Definition publish_residency (claim : ClaimedLifecycleAction) (s : TransitionSaga) (receipt : TierCopyReceipt) (now c1 : Z)
  : WTx TransitionSaga :=
  let n := ts_snapshot s in
  let hot := {| loc_tier := Hot; loc_cid := ss_source_cid n |} in
  let cold := {| loc_tier := Cold; loc_cid := ss_destination_cid n |} in
  let* cold_row := t_reads (fun db => find_physical "cold" (ss_destination_cid n) (wd_objects db)) in
  let* cold_row := t_some (invalid_state "verified cold residency missing") cold_row in
  let* tier_json := t_lift (serialize_receipt (tier_receipt_json receipt)) in
  stop_if negb (String.eqb (p_verification_state cold_row) "verified")
          || negb (bool_decide (p_node_identity cold_row = Some (ss_expected_destination_node_identity n)))
          || negb (bool_decide (p_verification_receipt cold_row = Some tier_json)) || is_none (p_verified_at cold_row)
  with invalid_state "cold verification binding" else
  let* current := t_reads (fun db => find_residency (ss_target_version_row_id n) (wd_objects db)) in
  let* current := t_some (invalid_state "source residency disappeared") current in
  stop_if negb (String.eqb (r_object_id current) (ss_target_object_id n)) || negb (String.eqb (r_cid current) (ss_source_cid n))
          || negb (String.eqb (r_primary_tier current) "hot") || negb (String.eqb (r_storage_class current) "STANDARD")
          || negb (r_revision current =? ss_source_residency_revision n)
  with invalid_state "source residency publication fence" else
  let* published_revision := t_some (Internal "residency revision exhausted") (i64_checked_add (r_revision current) 1) in
  let* _ := on_objects (attach_transition_hold_in_transaction (ts_id s) TransitionCleanupHold (saga_identity s) hot c1) in
  let* _ := on_objects (insert_reference_or_nothing (retained_row s "cold" now)) in
  let* removed_hot := on_objects (delete_references (retained_hot s)) in
  stop_if negb (removed_hot =? 1) with invalid_state "hot retained reference publication fence" else
  let* moved := on_objects (update_residencies (source_residency s) (moved_cold published_revision now)) in
  stop_if negb (moved =? 1) with invalid_state "version residency publication compare-and-set" else
  let* released_hot := on_objects (release_transition_hold_in_transaction (ts_id s) TransitionStaging hot) in
  let* released_cold := on_objects (release_transition_hold_in_transaction (ts_id s) TransitionStaging cold) in
  stop_if negb released_hot || negb released_cold with invalid_state "publication staging references" else
  let* publication := t_lift (serialize_receipt (publication_json (published_receipt claim s published_revision now))) in
  let* updated := update_saga (ts_id s)
    (fun _ s => String.eqb (ts_checkpoint s) "verify" && is_some (ts_verification_receipt s)
                && is_none (ts_publication_receipt s) && unsettled s)
    (fun s => with_checkpoint "publish" (ts_verification_receipt s) (Some publication) (ts_settlement_kind s) now
                (ts_completed_at s) s) in
  stop_if negb updated with invalid_state "publication receipt compare-and-set" else
  reload_saga (ts_id s).

Definition publish (claim : ClaimedLifecycleAction) (guard : StandardMutationGuard) (receipt : TierCopyReceipt)
    (leases : AppResult unit) (c : nat -> Z) : WTx TransitionPublishResult :=
  while_claimed claim (c 0%nat) PublishStale (fun a =>
  let* _ := t_lift (validate_transition_action (la_columns a)) in
  let* _ := t_lift (validate_guard_binding claim guard) in
  let* saga := lock_saga_for_action claim in
  if in_checkpoint ["publish"; "cleanup"] saga && is_some (ts_publication_receipt saga) then t_ret (AlreadyPublished saga)
  else
    stop_if negb (String.eqb (ts_checkpoint saga) "verify") || negb (unsettled saga) with invalid_state "publish checkpoint" else
    let* _ := on_tickets (lock_bucket_for_ownership (ac_bucket (la_columns a))) in
    while_claimed claim (c 1%nat) PublishStale (fun a =>
    let columns := la_columns a in
    let* _ := on_tickets (verify_standard_mutation_guard guard (ac_bucket columns) (ac_object_key columns) [] (us (c 2%nat))) in
    let* revalidated := revalidate_transition configuration_from_json claim (c 3%nat) (c 4%nat) in
    match revalidated with
    | None => t_ret PublishStale
    | Some candidate =>
      let* _ := t_lift (validate_candidate_snapshot columns candidate) in
      if negb (hot_residency_verified candidate) then t_ret PublishDependencyWaiting
      else
        let* _ := lock_transition_frontier_for_saga saga false leases in
        while_claimed claim (c 5%nat) PublishStale (fun _ =>
        let* _ := validate_source_snapshot saga candidate in
        let* _ := t_lift (validate_current_verification (cl_id claim) saga claim receipt) in
        let* published := publish_residency claim saga receipt (c 6%nat) (c 7%nat) in
        t_ret (Published published))
    end)).

Definition cleanup (claim : ClaimedLifecycleAction) (guard : StandardMutationGuard) (saga : string * TransitionSaga)
    (leases : AppResult unit) (c : nat -> Z) : WTx bool :=
  while_claimed claim (c 0%nat) false (fun _ =>
  let* _ := t_lift (validate_guard_target claim guard) in
  let* stored := lock_saga claim saga in
  if String.eqb (ts_checkpoint stored) "cleanup" && bool_decide (ts_settlement_kind stored = Some "cleanup_complete")
  then t_ret true
  else
    stop_if negb (String.eqb (ts_checkpoint stored) "publish") || is_none (ts_publication_receipt stored)
    with invalid_state "cleanup checkpoint" else
    let* _ := t_lift (validate_publication_receipt (cl_id claim) stored claim) in
    let* _ := on_tickets (lock_bucket_for_ownership (ss_bucket (ts_snapshot stored))) in
    let* _ := lock_transition_frontier_for_saga stored true leases in
    while_claimed claim (c 1%nat) false (fun _ =>
    let* _ := release_all_transition_holds stored in
    let now := c 2%nat in
    let* updated := update_saga (ts_id stored)
      (fun _ s => String.eqb (ts_checkpoint s) "publish" && is_some (ts_publication_receipt s) && unsettled s)
      (fun s => with_checkpoint "cleanup" (ts_verification_receipt s) (ts_publication_receipt s) (Some "cleanup_complete") now
                  (Some now) s) in
    stop_if negb updated with invalid_state "cleanup settlement fence" else
    let* succeeded := on_lifecycle (mark_succeeded claim now) in
    stop_if negb succeeded with invalid_state "cleanup settlement fence" else
    let* _ := clear_owned_guard claim stored guard now (fun i => c (3 + i)%nat) in
    t_ret true)).

(** The saga's part of a cancellation *)
Definition cancel_saga (stored : option TransitionSaga) (now : Z) : WTx unit :=
  match stored with
  | None => t_ret tt
  | Some s =>
    let* updated := update_saga (ts_id s)
      (fun _ s => in_checkpoint ["prepare"; "copy"; "verify"] s && is_none (ts_publication_receipt s) && unsettled s)
      (fun s => with_checkpoint (ts_checkpoint s) (ts_verification_receipt s) (ts_publication_receipt s) (Some "cancelled") now
                  (Some now) s) in
    stop_if negb updated with invalid_state "cancellation settlement fence" else t_ret tt
  end.

Definition settle_unpublished (claim : ClaimedLifecycleAction) (guard : StandardMutationGuard)
    (saga : option (string * TransitionSaga)) (failure_class : string) (diagnostic : option string) (leases : AppResult unit)
    (c : nat -> Z) : WTx bool :=
  while_claimed claim (c 0%nat) false (fun a =>
  let* _ := t_lift (validate_guard_target claim guard) in
  let* stored := match saga with
                 | Some saga => let* s := lock_saga claim saga in t_ret (Some s)
                 | None => lock_optional_saga_for_action claim
                 end in
  let* _ := on_tickets (lock_bucket_for_ownership (ac_bucket (la_columns a))) in
  let* _ := lock_settlement_frontier (la_columns a) stored leases in
  while_claimed claim (c 1%nat) false (fun _ =>
  let* _ := match stored with
            | None => t_ret tt
            | Some s =>
              stop_if in_checkpoint ["publish"; "cleanup"] s || is_some (ts_publication_receipt s)
              with invalid_state "published transition cancellation" else
              release_all_transition_holds s
            end in
  let now := c 2%nat in
  let* _ := cancel_saga stored now in
  let* cancelled := on_lifecycle (mark_cancelled claim now failure_class) in
  stop_if negb cancelled with invalid_state "cancellation claim fence" else
  let* _ := match diagnostic with
            | None => t_ret tt
            | Some diagnostic =>
              let* updated := on_lifecycle (record_diagnostic claim diagnostic) in
              stop_if negb updated with invalid_state "exhaustion diagnostic fence" else t_ret tt
            end in
  let* _ := clear_owned_guard_for_action claim guard now (fun i => c (3 + i)%nat) in
  t_ret true)).

Definition TRANSITION_ATTEMPTS_EXHAUSTED : string := "transition_attempts_exhausted".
________________________________________
Task item:
Restate word for word the entries above from the line with "t_ret (Published published))" through the line with "let* updated := update_saga (ts_id stored)", inclusive, leaving out everything else.

Response to this task:
        t_ret (Published published))
    end)).

Definition cleanup (claim : ClaimedLifecycleAction) (guard : StandardMutationGuard) (saga : string * TransitionSaga)
    (leases : AppResult unit) (c : nat -> Z) : WTx bool :=
  while_claimed claim (c 0%nat) false (fun _ =>
  let* _ := t_lift (validate_guard_target claim guard) in
  let* stored := lock_saga claim saga in
  if String.eqb (ts_checkpoint stored) "cleanup" && bool_decide (ts_settlement_kind stored = Some "cleanup_complete")
  then t_ret true
  else
    stop_if negb (String.eqb (ts_checkpoint stored) "publish") || is_none (ts_publication_receipt stored)
    with invalid_state "cleanup checkpoint" else
    let* _ := t_lift (validate_publication_receipt (cl_id claim) stored claim) in
    let* _ := on_tickets (lock_bucket_for_ownership (ss_bucket (ts_snapshot stored))) in
    let* _ := lock_transition_frontier_for_saga stored true leases in
    while_claimed claim (c 1%nat) false (fun _ =>
    let* _ := release_all_transition_holds stored in
    let now := c 2%nat in
    let* updated := update_saga (ts_id stored)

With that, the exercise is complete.